§ **WORK ORDER**
The response must be made up of the lines in the entries below that contain "Lemma".

Records from a dataset:
Lemma after_loop_quiet (rid : string) (flow : api.Flow) :
  api.logged_records (api.after_loop rid flow) = [] /\
  api.logged_attempts (api.after_loop rid flow) = [] /\
  api.iterations (api.after_loop rid flow) = [] /\
  api.chat_targets (api.after_loop rid flow) = [] /\
  api.stream_targets (api.after_loop rid flow) = [] /\
  existsb api.is_span (api.after_loop rid flow) = false /\
  existsb api.is_completion (api.after_loop rid flow) = false.
Proof. destruct flow as [|a [e|]]; repeat split; reflexivity. Qed.

Lemma response_status_app (l1 l2 : list api.Event) :
  api.response_status (l1 ++ l2)
  = match api.response_status l1 with
    | Some code => Some code
    | None => api.response_status l2
    end.
Proof.
  induction l1 as [|e l1 IH]; [reflexivity|].
  destruct e; cbn; try exact IH; reflexivity.
Qed.

(** ** Requests that never reach the attempt loop *)

(** C9: a body that does not decode to a [ChatRequest] is answered with
    HTTP 400 and nothing is journaled: no record and no attempt is handed
    to the journal, and the database is left as it was. *)
Theorem C9_invalid_body (h : api.Handler) (env : api.Env) (r : api.Request)
  (s : usage.Store) :
  api.Body r = None ->
  api.response_status (api.HandleChat h env r)
  = Some api.StatusBadRequest /\
  api.written (api.HandleChat h env r)
  = [api.JSONError "invalid request body" (api.requestID_of env r)] /\
  api.logged_records (api.HandleChat h env r) = [] /\
  api.logged_attempts (api.HandleChat h env r) = [] /\
  api.journal s (api.HandleChat h env r) = s.
Proof.
  intros Hbody. rewrite (HandleChat_invalid h env r Hbody).
  repeat split; reflexivity.
Qed.

Lemma C9_invalid_body_witness :
  api.Body (api.mkRequest "req-1" None) = None /\
  api.response_status
    (api.HandleChat
       (scenario.handler (scenario.route scenario.openai [] 0)
          [("openai", scenario.answering)] true)
       scenario.world (api.mkRequest "req-1" None))
  = Some 400 /\
  api.journal usage.empty
    (api.HandleChat
       (scenario.handler (scenario.route scenario.openai [] 0)
          [("openai", scenario.answering)] true)
       scenario.world (api.mkRequest "req-1" None))
  = usage.empty.
Proof.
  split; [reflexivity|].
  destruct (C9_invalid_body
              (scenario.handler (scenario.route scenario.openai [] 0)
                 [("openai", scenario.answering)] true)
              scenario.world (api.mkRequest "req-1" None) usage.empty
              eq_refl) as [Hstatus [_ [_ [_ Hjournal]]]].
  split; [exact Hstatus|exact Hjournal].
Defined.

(** C7: a request that the rate limiter does not admit is journaled as
    one record with status 429 and message "rate limited", and answered
    with HTTP 429; no iteration of the attempt loop starts, no provider is
    called and no attempt is journaled.  Under the UNIQUE constraint the
    database then holds exactly one row for the request: its
    [status_code] is 429 and its [error_message] is "rate limited", it
    carries the request's id, tenant and use case, names no route,
    provider or model and counts no tokens, cost or latency; and the
    attempt rows are untouched. *)
Theorem C7_rate_limited (h : api.Handler) (env : api.Env) (r : api.Request)
  (req : api.ChatRequest) (s : usage.Store) :
  api.Body r = Some req ->
  fst (api.limiter_Allow h (api.tenant_of req) (api.promptTokens_of req))
  = false ->
  usage.unique_request_id s ->
  api.logged_records (api.HandleChat h env r)
  = [api.rate_limited (api.requestID_of env r) (api.tenant_of req)
       (api.useCase_of req)] /\
  usage.Record_.StatusCode
    (api.rate_limited (api.requestID_of env r) (api.tenant_of req)
       (api.useCase_of req)) = 429 /\
  usage.Record_.ErrorMessage
    (api.rate_limited (api.requestID_of env r) (api.tenant_of req)
       (api.useCase_of req)) = "rate limited" /\
  api.response_status (api.HandleChat h env r)
  = Some api.StatusTooManyRequests /\
  api.iterations (api.HandleChat h env r) = [] /\
  api.chat_targets (api.HandleChat h env r) = [] /\
  api.stream_targets (api.HandleChat h env r) = [] /\
  api.logged_attempts (api.HandleChat h env r) = [] /\
  (exists row,
     usage.rows_of (api.journal s (api.HandleChat h env r))
       (api.requestID_of env r)
     = [row] /\
     usage.request_id row = api.requestID_of env r /\
     usage.status_code row = 429 /\
     usage.error_message row = "rate limited" /\
     usage.tenant row = api.tenant_of req /\
     usage.use_case row = api.useCase_of req /\
     usage.route_name row = "" /\
     usage.provider row = "" /\
     usage.model row = "" /\
     usage.prompt_tokens row = 0 /\
     usage.completion_tokens row = 0 /\
     usage.total_tokens row = 0 /\
     usage.cost_estimate_usd row = 0%float /\
     usage.latency_ms row = 0) /\
  usage.provider_attempts (api.journal s (api.HandleChat h env r))
  = usage.provider_attempts s.
Proof.
  intros Hbody Hdenied U. rewrite (HandleChat_denied h env r req Hbody Hdenied).
  destruct (admission_quiet (api.requestID_of env r) (api.tenant_of req)
              (api.promptTokens_of req)
              (snd (api.limiter_Allow h (api.tenant_of req)
                      (api.promptTokens_of req))))
    as [Hrec [Hatt [Hit [Hchat [Hstream [Hw [Hstatus _]]]]]]].
  rewrite logged_records_app, response_status_app, iterations_app,
    chat_targets_app, stream_targets_app, logged_attempts_app, journal_app.
  rewrite Hrec, Hatt, Hit, Hchat, Hstream, Hstatus.
  rewrite (journal_quiet s _ Hrec Hatt).
  do 8 (split; [reflexivity|]).
  cbn [api.journal fold_left api.journal_step api.respondError].
  split.
  - destruct (Log_rows_of s
                (api.rate_limited (api.requestID_of env r)
                   (api.tenant_of req) (api.useCase_of req)) U)
      as [i [Hrows _]].
    eexists. split; [exact Hrows|].
    do 12 (split; [reflexivity|]). reflexivity.
  - unfold usage.Log. now destruct (existsb _ _).
Qed.
(** * backup-service: a shallow embedding of [main.go]

    The service snapshots one file, gzips the copy, uploads it to an
    S3-compatible bucket under [backups/], prunes old objects and removes its
    local files.  This development embeds [loadConfig], [createBackup],
    [compressFile], [uploadToR2], [cleanupOldBackups], [runBackup] and the
    job registered by [scheduleBackup] as state-passing functions over an
    explicit world (file system and bucket) that also yield the events and
    log lines of the run, and proves the
    properties of the specification about them.

    What the program calls but does not define (the [path/filepath], [time],
    [fmt], [os], [compress/gzip] packages and the S3 client) is modelled by
    its documented behaviour; each such definition says so. *)

From Stdlib Require Import ZArith Ascii String List Lia.
From stdpp Require Import base option list gmap strings sorting.

Local Open Scope Z_scope.

(** ** Characters, strings and bytes *)

Abbreviation bytes := (list Byte.byte).

Global Instance byte_eq_dec : EqDecision Byte.byte := Byte.byte_eq_dec.

Definition to_chars (s : string) : list ascii := list_ascii_of_string s.
Definition of_chars (l : list ascii) : string := string_of_list_ascii l.

Definition slash : ascii := "/"%char.
Definition dot : ascii := "."%char.

Definition is_slash (c : ascii) : bool := bool_decide (c = slash).

(** ** [path/filepath] and [strings] (Unix rules)

    Modelled from the package documentation.  A path is cut into the
    elements between separators; [Clean] applies the four documented
    rewriting rules to that sequence. *)

Module filepath.

(** The elements of a path: [split "a//b"] is ["a"; ""; "b"]. *)
Fixpoint split (p : list ascii) : list (list ascii) :=
  match p with
  | [] => [[]]
  | c :: p' =>
      if is_slash c then [] :: split p'
      else match split p' with
           | e :: es => (c :: e) :: es
           | [] => [[c]]
           end
  end.

Fixpoint join (es : list (list ascii)) : list ascii :=
  match es with
  | [] => []
  | [e] => e
  | e :: es' => e ++ slash :: join es'
  end.

Definition dotdot : list ascii := [dot; dot].

(** One element of the path against the elements kept so far (most recent
    first): empty and [.] elements vanish, [..] removes the element before
    it, is dropped at the root, and is kept at the start of a relative
    path. *)
Definition clean_step (rooted : bool) (kept : list (list ascii))
    (e : list ascii) : list (list ascii) :=
  if bool_decide (e = []) then kept
  else if bool_decide (e = [dot]) then kept
  else if bool_decide (e = dotdot) then
    match kept with
    | top :: rest =>
        if bool_decide (top = dotdot)
        then (if rooted then kept else dotdot :: kept)
        else rest
    | [] => if rooted then [] else [dotdot]
    end
  else e :: kept.

Definition is_rooted (p : list ascii) : bool :=
  match p with c :: _ => is_slash c | [] => false end.

Definition clean (p : list ascii) : list ascii :=
  match p with
  | [] => [dot]
  | _ =>
      let kept := fold_left (clean_step (is_rooted p)) (split p) [] in
      let body := join (rev kept) in
      if is_rooted p then slash :: body
      else match body with [] => [dot] | _ => body end
  end.

(** The last non-empty element, if the path has one. *)
Definition last_element (p : list ascii) : option (list ascii) :=
  last (filter (λ e, e ≠ []) (split p)).

(** [Base]: the last element of the path, trailing separators removed
    first; ["."] for the empty path, ["/"] for a path of separators only. *)
Definition base (p : list ascii) : list ascii :=
  match p with
  | [] => [dot]
  | _ => default [slash] (last_element p)
  end.

(** The suffix of [e] beginning at its last dot. *)
Fixpoint from_last_dot (e : list ascii) : option (list ascii) :=
  match e with
  | [] => None
  | c :: e' =>
      match from_last_dot e' with
      | Some s => Some s
      | None => if bool_decide (c = dot) then Some e else None
      end
  end.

§ **EXERCISE OUTPUT**
Lemma after_loop_quiet (rid : string) (flow : api.Flow) :
Lemma response_status_app (l1 l2 : list api.Event) :
Lemma C9_invalid_body_witness :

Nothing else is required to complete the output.